How anyone can think that a book like Margaret Mitchell's Gone With The Wind has more literary merit than anything written by Henrich Boll, Gunter Grass, Jorge Luis Borges, or Gabriel Garcia Marquez I don't know. Including a pot boiler romance novel on a list representing best novels is ridiculous to begin with, but to do so at the inclusion of books simply because they were not written in English is insane.

To say this is any sort of definitive list when it only includes English language books diminishes the stature of the books that are on the list. How would some them fared if they had been held up against the work of Grass or Borges? Compared to something like Marquez's One Hundred Years Of Solitude books like Robert Graves I, Claudius, A Passage To India by E. M. Forrester, and Philip Roth's Portnoy's Complaint don't even deserved to be mentioned.
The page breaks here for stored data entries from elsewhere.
Lemma timerCallback_cases (s : state) :
  0 < timeLeft s /\ stateAfter (timerCallback s) = set_timeLeft (timeLeft s - 1) s
  \/ timeLeft s <= 0
     /\ stateAfter (timerCallback s)
        = set_feedbackVisible true
            (set_feedbackMessage (MsgTimeUp (score s))
               (set_feedbackStatus Ended
                  (set_gameEnded true (set_timerRunning false s)))).
Proof.
  js_unfold. destruct (Z.ltb_spec 0 (timeLeft s)); [ left | right ]; auto.
Qed.

(** loadVerses writes to [verses] and to the console, nothing else. *)
Lemma loadVerses_frame books globalThis network r1 r2 (s : state) :
  exists vs log,
    stateAfter (loadVerses books globalThis network r1 r2 s)
    = set_console log (set_verses vs s).
Proof.
  destruct s.
  match goal with |- context [loadVerses _ _ _ _ _ ?s0] => set (s := s0) end.
  assert (Catch : forall e log,
             exists vs log',
               stateAfter (loadVersesCatch globalThis e (set_console log s))
               = set_console log' (set_verses vs s)).
  { intros e log.
    unfold loadVersesCatch, bind, assign, ret, throw, logged, getProp.
    destruct (globalThis "randomBB") as [[ | g | props] | ];
      eexists; eexists; reflexivity. }
  unfold loadVerses, tryCatch, loadVersesTry, fetchJson, getProp,
    bind, assign, ret, throw.
  destruct (match arrayGet books _ with Some b => b | None => Undefined end)
    as [ | id | props ]; try apply (Catch _ (console s));
    (destruct (network _) as [ | | [chapters | ]];
     try apply (Catch _ (console s));
     destruct (arrayGet chapters _); try apply (Catch _ (console s));
     match goal with
     | |- context [Returned tt (set_verses ?vs _)] => exists vs, (console s)
     end; reflexivity).
Qed.

(** ** Properties of runs *)

Ltac setters :=
  unfold set_verses, set_currentVerse, set_score, set_timeLeft,
    set_feedbackVisible, set_feedbackStatus, set_feedbackMessage,
    set_gameEnded, set_timerRunning, set_deferred, set_console in *;
  cbn [verses currentVerse score timeLeft feedbackVisible feedbackStatus
       feedbackMessage gameEnded timerRunning deferred console stateAfter] in *.

(** Case analysis on what an event does to the state. *)
Ltac step_cases e s :=
  destruct e as [ | ?r | ?input | | | | ?network ?r1 ?r2]; cbn [step];
  [ destruct (timerRunning s) eqn:?Running;
    [ destruct (timerCallback_cases s) as [[?Time ->] | [?Time ->]] | ]
  | rewrite nextVerse_returns
  | destruct (submitGuess_cases input s) as [-> | [?Guard [-> | [?b ->]]]]
  | destruct (skipVerse_cases s) as [-> | [?Guard [-> | [?b ->]]]]
  | rewrite endGame_returns
  | rewrite runDeferred_returns;
    destruct (existsb isReveal (deferred s)) eqn:?Pending
  | match goal with
    | |- context [loadVerses ?bk ?gl network r1 r2 s] =>
        destruct (loadVerses_frame bk gl network r1 r2 s) as (?vs & ?log & ->)
    end ];
  setters.

Section RunProperties.

Variable books : list jsval.
Variable globalThis : string -> option jsval.

(** C8. Whatever the event, the score after it is the score before it, or
    the event is a submitGuess that left feedbackStatus 'correct' and the
    score is one more: the score never goes down, and goes up by exactly 1
    on a correct guess only. *)
Theorem score_changes_on_correct_guess_only (e : event) (s : state) :
  score (step books globalThis e s) = score s
  \/ exists input,
       e = SubmitGuess input
       /\ feedbackStatus (step books globalThis e s) = Correct
       /\ score (step books globalThis e s) = score s + 1.
Proof.
  step_cases e s; try (left; reflexivity).
  right. exists input. repeat split.
Qed.

Lemma step_timeLeft_nonneg (e : event) (s : state) :
  0 <= timeLeft s -> 0 <= timeLeft (step books globalThis e s).
Proof. intros H. step_cases e s; lia. Qed.

Lemma run_timeLeft_nonneg (es : list event) (s : state) :
  0 <= timeLeft s -> 0 <= timeLeft (run books globalThis es s).
Proof.
  revert s. induction es as [ | e es IH]; intros s H; cbn; [ exact H | ].
  apply IH. now apply step_timeLeft_nonneg.
Qed.

(** C10. A game starts with timeLeft 180; the timer callback either finds
    timeLeft above 0 and takes 1 off, or leaves it as it is, stops the
    timer and ends the game; and in every state that events lead to from a
    started game, or from a component not started yet, timeLeft is not
    negative. *)
Theorem timeLeft_never_negative :
  (forall pool r, timeLeft (started pool r) = 180)
  /\ (forall s,
        0 < timeLeft s
        /\ stateAfter (timerCallback s) = set_timeLeft (timeLeft s - 1) s
        \/ timeLeft s <= 0
           /\ timeLeft (stateAfter (timerCallback s)) = timeLeft s
           /\ timerRunning (stateAfter (timerCallback s)) = false
           /\ gameEnded (stateAfter (timerCallback s)) = true)
  /\ (forall pool r es, 0 <= timeLeft (run books globalThis es (started pool r)))
  /\ (forall es, 0 <= timeLeft (run books globalThis es constructor)).
Proof.
  split; [ reflexivity | split; [ | split ] ].
  - intros s. destruct (timerCallback_cases s) as [[T E] | [T E]].
    + left. now split.
    + right. rewrite E. now repeat split.
  - intros pool r es. apply run_timeLeft_nonneg. cbn. lia.
  - intros es. apply run_timeLeft_nonneg. cbn. lia.
Qed.
(** * Forecast reshaping pipeline of the weather front end (static/app.js)

    A shallow embedding of the controller [WeatherCtrl]: the day grouper
    [buildGroupedForecast], the slot matcher [findForecastForSlot], the
    temperature colorizer [tempStyle], the label helpers and the search
    state machine, with the properties the specification states about them.

    Conventions of the embedding.
    - An integer-valued JavaScript number is a [jsnum]: a finite integer,
      an infinity or NaN.  A finite temperature is the rational it denotes
      ([Q]), and every arithmetic operation on temperatures rounds its
      exact result to the nearest binary64 value, ties to even
      ([roundNumber]).
    - [null] and [undefined] are [None].
    - The object [grouped] of [buildGroupedForecast] is an association list
      in insertion order, which is the order [Object.values] enumerates keys
      that are not array indices.
    - What the host decides (time zone, locale formatting, printing of a
      fractional number) is a variable of the section [Host]. *)

From Stdlib Require Import ZArith List String Ascii Bool Lia Permutation.
From Stdlib Require Import QArith Qminmax Qround Qpower Qabs Lqa.
From Stdlib Require PrimFloat FloatOps SpecFloat.
From Stdlib Require Import Decimal DecimalString DecimalZ.
Import ListNotations.

Local Open Scope string_scope.
Local Open Scope list_scope.
Local Open Scope Z_scope.

(** ** Integer-valued JavaScript numbers *)

Inductive jsnum : Type :=
| NaN
| NegInfinity
| Fin (z : Z)
| Infinity.

Definition jsnum_eqb (a b : jsnum) : bool :=
  match a, b with
  | NaN, NaN => true
  | NegInfinity, NegInfinity => true
  | Infinity, Infinity => true
  | Fin x, Fin y => Z.eqb x y
  | _, _ => false
  end.

(** [a + b] *)
Definition jsnum_add (a b : jsnum) : jsnum :=
  match a, b with
  | NaN, _ | _, NaN => NaN
  | Infinity, NegInfinity | NegInfinity, Infinity => NaN
  | Infinity, _ | _, Infinity => Infinity
  | NegInfinity, _ | _, NegInfinity => NegInfinity
  | Fin x, Fin y => Fin (x + y)
  end.

(** [- a] *)
Definition jsnum_neg (a : jsnum) : jsnum :=
  match a with
  | NaN => NaN
  | NegInfinity => Infinity
  | Infinity => NegInfinity
  | Fin x => Fin (- x)
  end.

(** [a - b] *)
Definition jsnum_sub (a b : jsnum) : jsnum := jsnum_add a (jsnum_neg b).

(** [Math.abs(a)] *)
Definition Math_abs (a : jsnum) : jsnum :=
  match a with
  | NaN => NaN
  | NegInfinity | Infinity => Infinity
  | Fin x => Fin (Z.abs x)
  end.

(** [a < b]; every comparison with NaN is false. *)
Definition jsnum_lt (a b : jsnum) : bool :=
  match a, b with
  | NaN, _ | _, NaN => false
  | _, NegInfinity => false
  | NegInfinity, _ => true
  | Infinity, _ => false
  | Fin _, Infinity => true
  | Fin x, Fin y => Z.ltb x y
  end.

(** Decimal text of an integer, as [Number::toString] prints one. *)
Definition Z_toString (z : Z) : string :=
  NilEmpty.string_of_int (Z.to_int z).

(** String conversion of a number in a concatenation. *)
Definition jsnum_toString (a : jsnum) : string :=
  match a with
  | NaN => "NaN"
  | NegInfinity => "-Infinity"
  | Infinity => "Infinity"
  | Fin z => Z_toString z
  end.

(** Truthiness of a string: the empty string is falsy. *)
Definition truthy_string (s : string) : bool :=
  match s with
  | EmptyString => false
  | String _ _ => true
  end.

(** ** Dates (ECMAScript time values, milliseconds since the epoch) *)

Module JsDate.

Inductive Date : Type :=
| InvalidDate
| TimeValue (tv : Z).

Definition msPerDay : Z := 86400000.
Definition msPerHour : Z := 3600000.
Definition maxTimeValue : Z := 8640000000000000.

(** TimeClip: a time value beyond 8.64e15 ms makes the date invalid. *)
Definition TimeClip (ms : Z) : Date :=
  if Z.abs ms <=? maxTimeValue then TimeValue ms else InvalidDate.

(** [new Date(ms)] for a numeric argument. *)
Definition new_Date (ms : Z) : Date := TimeClip ms.

Definition Day (t : Z) : Z := t / msPerDay.

Definition HourFromTime (t : Z) : Z := (t / msPerHour) mod 24.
Okay, I've got that out of my system, I hope, and will turn my attention to the merits of their so-called Best 100 English Language Novels since1923. Without doubt they have selected some highly deserving authors to be on this list; Thomas Pynchon, Jersey Kosinski, William Faulkner, Evelyn Waugh, Kurt Vonnegut to name a few. There are even some authors whose work I was pleasantly surprised to see included: Paul Bowls, William S. Burroughs, and Henry Miller in particular.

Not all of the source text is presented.